House of Muslim man behind India tunnel rescue demolished

Wakeel Hasan had to climb his Neighbour’s 1.8-metre (six-foot) wall to enter the rubble-filled plot of land where his house stood only a day earlier.

The police had barricaded the front of the land where his home, a single-floored, two-bedroom house that his family had called home for over a decade, was demolished on Wednesday by the authorities in Khajuri Khas, a densely populated neighbourhood in India’s capital, New Delhi.

A day later, he stood on the rubble of his house, tears rolling down his face as he overturned bricks and wood planks to try and recover his 15-year-old daughter Aliza’s textbooks, who had to miss her 10th standard annual examination on Thursday.

“I can’t even look at this demolished home and not cry,” Hasan told Al Jazeera. Only three months ago, Hasan was a national hero and had made headlines for rescuing 41 construction workers trapped in a Himalayan tunnel for more than two weeks.
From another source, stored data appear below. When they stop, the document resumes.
(** * PdfToMarkdown: configuration, conversion runner and conversion history

    A shallow embedding of the glue code of the repository:
    - [PdfToMarkdownConverter._load_config], [convert_pdf], [get_config]
      (src/PdfToMarkdownConverter.py);
    - [ConversionHistory.load], [save], [add_conversion], [get_conversion]
      (src/app.py).

    Python dictionaries are finite maps ([gmap string _]), Python lists are
    lists, exceptions are an explicit outcome of every effectful operation,
    and the state a method reads and writes is threaded explicitly.  The
    [print] calls of the source write to standard output only and are left
    out. *)

From Stdlib Require Import ZArith Ascii String.
From stdpp Require Import base option list gmap strings fin_maps.

#[local] Set Warnings "-register-all".

(** ** Python values and exceptions *)

(** What [json.load] returns: [None], [bool], [int], [str], [list], [dict]
    with string keys.  Floating-point numbers are not represented. *)
Inductive json : Type :=
  | JNull
  | JBool (b : bool)
  | JInt (z : Z)
  | JStr (s : string)
  | JArr (l : list json)
  | JObj (m : gmap string json).

(** The exceptions the modelled code can raise or let through, each with
    its message (the path, for the errors of the file system). *)
Inductive exn : Type :=
  | FileNotFoundError (msg : string)
  | FileExistsError (path : string)
  | NotADirectoryError (path : string)
  | IsADirectoryError (path : string)
  | JSONDecodeError (msg : string)
  | UnicodeDecodeError (msg : string)
  | RecursionError (msg : string)
  | TypeError (msg : string)
  | ValueError (msg : string)
  | AttributeError (msg : string)
  | KeyError (key : string)
  | ExternalError (msg : string).

Definition str_of_exn (e : exn) : string :=
  match e with
  | FileNotFoundError m | FileExistsError m | NotADirectoryError m
  | IsADirectoryError m | JSONDecodeError m | UnicodeDecodeError m
  | RecursionError m | TypeError m | ValueError m
  | AttributeError m | KeyError m | ExternalError m => m
  end.

Inductive res (A : Type) : Type :=
  | Ok (a : A)
  | Raise (e : exn).
Arguments Ok {A} a.
Arguments Raise {A} e.

(** ** A state monad with exceptions

    [M S A] is a computation that reads and writes a state of type [S] and
    either returns an [A] or raises; the state reached is kept in both
    cases, as a Python exception does not roll back side effects. *)
Definition M (S A : Type) : Type := S → res A * S.

#[export] Instance M_ret {S} : MRet (M S) := λ A a s, (Ok a, s).
#[export] Instance M_bind {S} : MBind (M S) := λ A B k c s,
  match c s with
  | (Ok a, s') => k a s'
  | (Raise e, s') => (Raise e, s')
  end.
Definition raise {S A} (e : exn) : M S A := λ s, (Raise e, s).
(** [try: c except ...: h], where [h] selects the exceptions it handles. *)
Definition try_except {S A} (c : M S A) (h : exn → option (M S A)) : M S A :=
  λ s, match c s with
       | (Ok a, s') => (Ok a, s')
       | (Raise e, s') =>
           match h e with
           | Some k => k s'
           | None => (Raise e, s')
           end
       end.

(** ** The JSON codec

    [json.load] and [json.dump] belong to the Python standard library.  They
    are taken as an interface: [text] is what a file holds, and
    [json_loads t] is what reading and decoding a file that holds [t] does:
    it returns the value, or raises [json.JSONDecodeError] when [t] is not a
    JSON document, or raises another exception ([UnicodeDecodeError] for
    bytes that are not text, [RecursionError] for a document nested too
    deeply, [ValueError] for an integer with too many digits).  A dumped
    value parses back to itself.

    The [dict] that [json.load] builds lists its keys in the order of the
    document, which a finite map does not record: [key_order i m] is that
    order for the dict with the items [m] met as element [i] of a loaded
    list. *)
Class JsonCodec : Type := {
  text : Type;
  json_loads : text → res json;
  json_dumps : json → text;
  key_order : nat → gmap string json → list string;
  json_loads_dumps : ∀ v, json_loads (json_dumps v) = Ok v;
  key_order_keys : ∀ i m, key_order i m ≡ₚ (map_to_list m).*1
}.

(** ** [os.path] (posixpath) *)
Module PosixPath.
His team of so-called “rat-hole miners” was called to the northern Uttarakhand state after professional rescuers armed with tunnel drilling machines repeatedly failed to reach the trapped workers. A nation of 1.5 billion people held its collective breath as the rat-hole miners dug by hand for 26 hours to free the buried men in November.

Hasan and his team received national recognition for their feat, including praise from Prime Minister Narendra Modi and a selfie with Bollywood superstar Shah Rukh Khan. Cash awards were announced and TV channels interviewed Hasan and his team of rat miners for days.

Only three months later, Hasan’s life turned upside down when he got a frantic call from his daughter while at a shop buying groceries.

Dragged out of the house’

Aliza said police officers had arrived at their house to demolish it and that she, along with her older brother Azeem, was standing against the door to prevent the police from entering. It was about 9:30 in the morning.

Soon, half a dozen police officers, some of them female, barged into the house and allegedly hit Aliza and Azeem, the assault caught on camera by people in a crowd that had gathered by now.

“I was slapped by the female police personnel and Azeem was pushed around, slapped and verbally abused. We were then dragged out of the house and thrown into a police car,” Aliza told Al Jazeera.

When Hasan reached home, he saw officials from the Delhi Development Authority (DDA), the government organisation in charge of planning and development of infrastructure projects in the capital, attempting to demolish his house with large hammers.

Before Hasan could do or say anything, a bulldozer began tearing the structure down.

The DDA claimed Hasan’s house was built illegally on government land. In a statement, it said Hassan’s family was informedbeforeo the demolition and that they were given enough time to evacuate.

Hasan says no prior notice was given and that he had the legal documents to prove it was his house, including an electricity bill issued by the government.

“They claim the act was part of a demolition drive of illegal properties, yet they only demolished one property: mine,” he told Al Jazeera.

The DDA and the police in New Delhi are controlled by Modi’s central government, even though an opposition party governs the capital.

When the DDA was asked about the action, it said it was routine, non-discriminatory and targeted no particular individual. Because I’m from a minority community?’

However, Hasan has a different story to tell. “I told them what I did in Uttarakhand. When all their machines had failed, we dug those workers out. I hoped they would consider not demolishing my house,” he said.

The opposite happened.

“When I told them my name it felt as if what little remorse and pity they had left them,” he said. “I don’t understand why I was targeted. Was it because I am from a minority community?”

Labour rights activist Sucheta De says the demolition was both illegal and criminal. “If we see the past instances of demolitions, it looks targeted, anti-poor and anti-minority,” she told Al Jazeera.

Lawyer Kawalpreet Kaur, who often takes up demolition cases and is closely following Hasan’s, suggested that if indeed Hasan’s property was illegal for so many years, it was the government that needed to answer questions.

“He had been staying in his house for over a decade. The question arises: if the government claims it was their land, what had they been doing for so many years?” she asked, adding that the demolition appeared to be “vindictive” as only Hasan’s house was demolished in the neighbourhood.